Paper gets trucked to a mill in Norfolk where it is turned back into newsprint but then it really begins to get complicated. The contents of your blue and red boxes end up in Middlesbrough for sorting. Yes, that’s the town where visiting football fans wear surgical masks for a joke.
Aluminium cans then go to another firm in Warrington and steel ones are sent to Sims Metal Management, the world’s biggest recycling firm, who turn them back into new tins. Carboard ends up in South Wales and glass goes to a Yorkshire-based firm. Your plastic bottles? Lincolnshire. Batteries – that’ll be Walsall.
So why do we do this? Well aside from saving the planet, it apparently saves us money because if it wasn’t for all this recycling it would cost us far more in landfill taxes. Which the government has created, and on which VAT is also payable.
In total, the UK government received a tidy £168m in cash receipts from landfill tax in October alone, but that represented a drop of nearly nine per cent on October 2012. The statistics clearly show that the amount of rubbish being sent to landfill is diminishing fast, so without a massive hike in the level of tax the cash coming in to the Treasury should continue to fall.
Landfill tax is about to be devolved to the Scottish Parliament, and in the Independence white paper, the SNP spells out pretty clearly what it wants to do. Power over over environmental taxes “would allow Scotland greater opportunities to design integrated waste and other environmental policies, for example by employing both higher Landfill Tax and landfill bans”.
Landfill tax is currently worth £150m a year to the Scottish Government. But by 2025 it expects that only five per cent of all waste will go to landfill and I doubt they’ll just give up that £150m. So it looks very likely that recycling isn’t just here to stay, we’re going to get more of it, as councils desperate to avoid higher penalties from central government look to find more ways to keep the contents of your big green bin down.
Did I say the council hasn’t been daft enough to try recycling fines? Or every time you put out the big general waste bin will there be a bill? If it’s not Edinburgh first it will be somewhere else. Just wait and see.
Health concern gone crazy
CHRISTMAS shopping in modern, health-conscious Scotland. Scene: Morrisons at The Gyle.
Female shopper: Excuse me, do you sell cigars?
Assistant: Yes, we do. What kind would you like?
Shopper: I don’t know. They’re not for me. What kind have you got?
Assistant (looks blank and hesitates): Er, I’m not allowed to tell you.
Shopper (laughs with incredulity): I’m nearly 50 and I’m not about to start smoking cigars. They are for my father-in-law.
Assistant (looks at feet): I’m sorry. I know it’s daft but I’m not allowed to tell you.

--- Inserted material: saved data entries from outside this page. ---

(* ===== verification/Floats.v ===== *)
(** * IEEE-754 binary64

    The [f64] of the sources: the executable specification of binary64 from
    the Standard Library ([SpecFloat], precision 53, maximal exponent 1024,
    round to nearest even), with Rust's conversions and comparisons.  [cos],
    [sin] and the other libm functions have no specified result in Rust; the
    definitions that call them take them as arguments. *)

From Stdlib Require Import ZArith Lia SpecFloat.
From stdpp Require Import base numbers.
From S2P Require Import Prelude.

Definition f64 : Type := spec_float.

Definition fadd (a b : f64) : f64 := SFadd 53 1024 a b.
Definition fsub (a b : f64) : f64 := SFsub 53 1024 a b.
Definition fmul (a b : f64) : f64 := SFmul 53 1024 a b.
Definition fdiv (a b : f64) : f64 := SFdiv 53 1024 a b.
Definition fabs (a : f64) : f64 := SFabs a.
Definition fneg (a : f64) : f64 := SFopp a.

(** [a < b], [a <= b], [a >= b], [a == b] on [f64]: false on NaN *)
Definition flt (a b : f64) : bool := SFltb a b.
Definition fle (a b : f64) : bool := SFleb a b.
Definition fge (a b : f64) : bool := SFleb b a.
Definition feq (a b : f64) : bool := SFeqb a b.

Definition is_nan (a : f64) : bool :=
  match a with S754_nan => true | _ => false end.

(** [f64::max], [f64::min]: a NaN operand is ignored *)
Definition fmax (a b : f64) : f64 :=
  if is_nan a then b else if is_nan b then a else if flt a b then b else a.
Definition fmin (a b : f64) : f64 :=
  if is_nan a then b else if is_nan b then a else if flt b a then b else a.

(** [z as f64] for an integer [z] *)
Definition f64_of_Z (z : Z) : f64 := binary_normalize 53 1024 z 0 false.

(** A literal, as mantissa and binary exponent. *)
Definition lit (m : positive) (e : Z) : f64 := S754_finite false m e.

Definition f0 : f64 := S754_zero false.
Definition f0_5 : f64 := lit 4503599627370496 (-53).
Definition f1 : f64 := lit 4503599627370496 (-52).
Definition f0_1 : f64 := lit 7205759403792794 (-56).
Definition f0_3 : f64 := lit 5404319552844595 (-54).
Definition f0_9 : f64 := lit 8106479329266893 (-53).
Definition f180 : f64 := lit 6333186975989760 (-45).
Definition f360 : f64 := lit 6333186975989760 (-44).
Definition PI : f64 := lit 7074237752028440 (-51).
Definition INFINITY : f64 := S754_infinity false.

(** Magnitude rounded toward zero. *)
Definition mag_trunc (m : positive) (e : Z) : Z :=
  if 0 <=? e then Zpos m * 2 ^ e else Zpos m / 2 ^ (- e).

(** [x as iN] / [x as uN]: truncation, saturating at the bounds, NaN to 0 *)
Definition f64_as_int (lo hi : Z) (x : f64) : Z :=
  match x with
  | S754_nan | S754_zero _ => 0
  | S754_infinity s => if s then lo else hi
  | S754_finite s m e =>
      let t := if s then - mag_trunc m e else mag_trunc m e in
      Z.max lo (Z.min hi t)
  end.

Definition f64_as_i32 (x : f64) : Z := f64_as_int (- 2 ^ 31) (2 ^ 31 - 1) x.
Definition f64_as_u16 (x : f64) : Z := f64_as_int 0 (2 ^ 16 - 1) x.
Definition f64_as_u32 (x : f64) : Z := f64_as_int 0 U32_MAX x.
Definition f64_as_u64 (x : f64) : Z := f64_as_int 0 U64_MAX x.

(** Largest integer below / smallest integer above a finite value. *)
Definition floor_Z (s : bool) (m : positive) (e : Z) : Z :=
  if 0 <=? e then (if s then - (Zpos m * 2 ^ e) else Zpos m * 2 ^ e)
  else if s then - div_ceil (Zpos m) (2 ^ (- e)) else Zpos m / 2 ^ (- e).

Definition ceil_Z (s : bool) (m : positive) (e : Z) : Z :=
  - floor_Z (negb s) m e.

(** [x.floor()], [x.ceil()] *)
Definition ffloor (x : f64) : f64 :=
  match x with
  | S754_finite s m e => binary_normalize 53 1024 (floor_Z s m e) 0 s
  | _ => x
  end.

Definition fceil (x : f64) : f64 :=
  match x with
  | S754_finite s m e => binary_normalize 53 1024 (ceil_Z s m e) 0 s
  | _ => x
  end.

(** ** Facts *)

Lemma f64_as_int_range lo hi x :
  lo ≤ 0 ≤ hi → lo ≤ f64_as_int lo hi x ≤ hi.
Proof. intros. unfold f64_as_int. destruct x as [| [] | |]; lia. Qed.

Lemma f64_as_i32_range x : in_i32 (f64_as_i32 x).
Proof.
  unfold in_i32, f64_as_i32.
  pose proof (f64_as_int_range (- 2 ^ 31) (2 ^ 31 - 1) x ltac:(lia)). lia.
Qed.

Lemma f64_as_u64_range x : in_u64 (f64_as_u64 x).
Proof.
  unfold in_u64, f64_as_u64.
  pose proof (f64_as_int_range 0 U64_MAX x ltac:(unfold U64_MAX; lia)).
  unfold U64_MAX in *. lia.
Qed.

(** ** The order *)

(** The position of a number in the order of the floats. *)
Definition fkey (x : f64) : option (Z * Z * Z) :=
  match x with
  | S754_nan => None
  | S754_zero _ => Some (0, 0, 0)
  | S754_infinity s => Some (if s then -2 else 2, 0, 0)
  | S754_finite s m e => Some (if s then (-1, - e, Zneg m) else (1, e, Zpos m))
  end.

Definition key_lt (a b : Z * Z * Z) : Prop :=
  a.1.1 < b.1.1 ∨ a.1.1 = b.1.1 ∧ (a.1.2 < b.1.2 ∨ a.1.2 = b.1.2 ∧ a.2 < b.2).

Lemma flt_key a b :
  flt a b = true ↔ match fkey a, fkey b with Some x, Some y => key_lt x y | _, _ => False end.
Proof.
  unfold flt, SFltb, SFcompare, key_lt. destruct a as [|[]| |[] m e], b as [|[]| |[] m' e']; cbn; try lia.
  all: try (split; [done|lia]).
  all: change (PosDef.Pos.compare_cont Eq m m') with (m ?= m')%positive.
  all: destruct (Z.compare_spec e e'); destruct (Pos.compare_spec m m'); cbn; (split; [intros|done || intros ?; exfalso]); first [done|lia].
Qed.

Lemma fle_key a b :
  fle a b = true ↔ match fkey a, fkey b with Some x, Some y => ¬ key_lt y x | _, _ => False end.
Proof.
  unfold fle, SFleb, SFcompare, key_lt. destruct a as [|[]| |[] m e], b as [|[]| |[] m' e']; cbn; try lia.
  all: try (split; [done|lia]).
  all: change (PosDef.Pos.compare_cont Eq m m') with (m ?= m')%positive.
  all: destruct (Z.compare_spec e e'); destruct (Pos.compare_spec m m'); cbn; (split; [intros|done || intros ?; exfalso]); first [done|lia].
Qed.

Lemma flt_irrefl a : flt a a = false.
Proof. apply not_true_iff_false. rewrite flt_key. unfold key_lt. destruct (fkey a); lia. Qed.

Lemma flt_trans a b c : flt a b = true → flt b c = true → flt a c = true.
Proof. rewrite !flt_key. unfold key_lt. destruct (fkey a), (fkey b), (fkey c); try done; lia. Qed.

Lemma flt_le_trans a b c : flt a b = true → flt c b = false → is_nan c = false → flt a c = true.
Proof.
  intros H1 H2 Hn. assert (¬ (flt c b = true)) as H3 by congruence. clear H2. rewrite flt_key in *. unfold key_lt in *.
  destruct (fkey a), (fkey b), (fkey c) eqn:E; try done; [lia|]. by destruct c.
Qed.

Lemma fle_flt a b : fle a b = true → flt b a = false.
Proof. intros H%fle_key. apply not_true_iff_false. rewrite flt_key. destruct (fkey a), (fkey b); tauto. Qed.

Example f0_1_is_tenth : fdiv f1 (f64_of_Z 10) = f0_1.
Proof. reflexivity. Qed.
Example f0_3_value : fdiv (f64_of_Z 3) (f64_of_Z 10) = f0_3.
Proof. reflexivity. Qed.
Example f0_9_value : fdiv (f64_of_Z 9) (f64_of_Z 10) = f0_9.
Proof. reflexivity. Qed.
Example f180_value : f64_of_Z 180 = f180 ∧ f64_of_Z 360 = f360.
Proof. split; reflexivity. Qed.
Example floor_neg : ffloor (fneg f0_5) = f64_of_Z (-1).
Proof. reflexivity. Qed.
Example trunc_neg : f64_as_i32 (fneg (fdiv (f64_of_Z 7) (f64_of_Z 2))) = -3.
Proof. reflexivity. Qed.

Second assistant: Can I help you?
Shopper: I want some cigars for a present but apparently you can’t tell me what kind you have. What are the biggest ones you have?

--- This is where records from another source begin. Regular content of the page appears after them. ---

(** C29: the [u64] accumulator does wrap.  When every successor of a free cell
    is unreached ([MAX_COST], base penalty), the cost of the action is not
    [MAX_COST] but [194693633 * PROB_BASE], a finite value below [MAX_COST]:
    an unreached cell takes a value and a policy from unreached neighbours. *)
Theorem action_cost_unreached (vi : ValueIterator) a s i :
  let '(nx, ny, nt) := (vi_cell_num_x vi, vi_cell_num_y vi, vi_cell_num_t vi) in
  let trs := trans_of a s in
  wf_vi vi → a ∈ vi_actions vi → zget (vi_states vi) i = Some s →
  existsb (blocked nx ny nt (vi_states vi) s) trs = false →
  (∀ tr, tr ∈ trs → succ_cost nx nt (vi_states vi) s tr = MAX_COST + PROB_BASE) →
  prob_total trs = PROB_BASE →
  action_cost vi s a = Ok (194693633 * PROB_BASE) ∧ 194693633 * PROB_BASE < MAX_COST.
Proof.
  intros [Hd Hst Ha] Hin Hs Hb Hu Hp. unfold action_cost.
  rewrite List.Forall_forall in Ha. specialize (Ha a (proj1 (list_elem_of_In _ _) Hin)).
  rewrite (action_cost_raw_eq _ _ _ Hd _ a s i)
    by first [done | by apply (ws_state _ _ _ _ Hst)].
  split; [|consts; lia]. f_equal. unfold backup. rewrite Hb.
  assert (∀ l, (∀ tr, tr ∈ l → succ_cost (vi_cell_num_x vi) (vi_cell_num_t vi)
                                 (vi_states vi) s tr = MAX_COST + PROB_BASE) →
    backup_sum (vi_cell_num_x vi) (vi_cell_num_t vi) (vi_states vi) s l
      = (MAX_COST + PROB_BASE) * prob_total l) as Hsum.
  { induction l as [|tr l IH]; intros Hl; cbn; [lia|].
    rewrite IH by (intros; apply Hl; by right). rewrite Hl by left. unfold prob_total. lia. }
  rewrite (Hsum _ Hu), Hp. reflexivity.
Qed.

Lemma action_cost_unreached_witness :
  action_cost (corridor 3) (sample_cell MAX_COST 2 false) step_back
    = Ok (194693633 * PROB_BASE).
Proof.
  apply (action_cost_unreached (corridor 3) step_back (sample_cell MAX_COST 2 false) 2).
  - apply check_vi_ok. reflexivity.
  - left.
  - reflexivity.
  - reflexivity.
  - intros tr ->%list_elem_of_singleton. reflexivity.
  - reflexivity.
Defined.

Second assistant: I can’t tell you.
Shopper: Can you give me the biggest ones you’ve got then?
Second assistant: Certainly madam.
Challenge gives me TV terror
Not since Patrick Troughton was playing Dr Who have I watched the telly from behind the sofa, but tonight that feeling of terror will return. Unfortunately for me, there will be no escaping the horror of my appearance on University Challenge.
I can’t reveal how it finishes, all I can say is that as far as I’m concerned for total embarrassment on national TV it will be hard to beat.